- Exercise prompt -
Go through the records and extract every line with the word "AllocError".

(Saved entries)
--------------------
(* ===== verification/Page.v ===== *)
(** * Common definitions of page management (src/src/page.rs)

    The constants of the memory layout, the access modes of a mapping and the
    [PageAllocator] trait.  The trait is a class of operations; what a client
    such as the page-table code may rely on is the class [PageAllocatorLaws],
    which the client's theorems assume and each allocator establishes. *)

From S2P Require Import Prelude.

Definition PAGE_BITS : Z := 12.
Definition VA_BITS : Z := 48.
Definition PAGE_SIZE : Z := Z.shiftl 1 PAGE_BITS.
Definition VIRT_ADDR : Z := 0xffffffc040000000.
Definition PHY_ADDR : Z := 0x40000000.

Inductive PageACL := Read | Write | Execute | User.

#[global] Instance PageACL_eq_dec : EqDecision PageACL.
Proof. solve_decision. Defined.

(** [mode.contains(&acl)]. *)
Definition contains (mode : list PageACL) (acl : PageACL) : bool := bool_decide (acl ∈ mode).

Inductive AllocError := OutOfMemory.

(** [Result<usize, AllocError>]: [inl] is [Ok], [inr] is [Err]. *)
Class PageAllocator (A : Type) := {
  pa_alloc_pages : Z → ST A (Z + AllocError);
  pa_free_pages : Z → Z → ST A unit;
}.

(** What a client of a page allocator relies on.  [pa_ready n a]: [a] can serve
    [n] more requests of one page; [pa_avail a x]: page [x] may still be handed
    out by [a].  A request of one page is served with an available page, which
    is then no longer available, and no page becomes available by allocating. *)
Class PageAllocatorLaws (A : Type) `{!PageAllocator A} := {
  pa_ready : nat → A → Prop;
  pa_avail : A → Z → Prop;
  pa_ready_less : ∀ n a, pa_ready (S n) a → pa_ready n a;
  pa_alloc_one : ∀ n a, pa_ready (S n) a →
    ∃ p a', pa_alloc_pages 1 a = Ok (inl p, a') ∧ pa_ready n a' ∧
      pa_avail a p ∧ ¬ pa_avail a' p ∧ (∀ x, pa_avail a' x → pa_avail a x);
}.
--------------------
- Written reply -
Inductive AllocError := OutOfMemory.
(** [Result<usize, AllocError>]: [inl] is [Ok], [inr] is [Err]. *)
  pa_alloc_pages : Z → ST A (Z + AllocError);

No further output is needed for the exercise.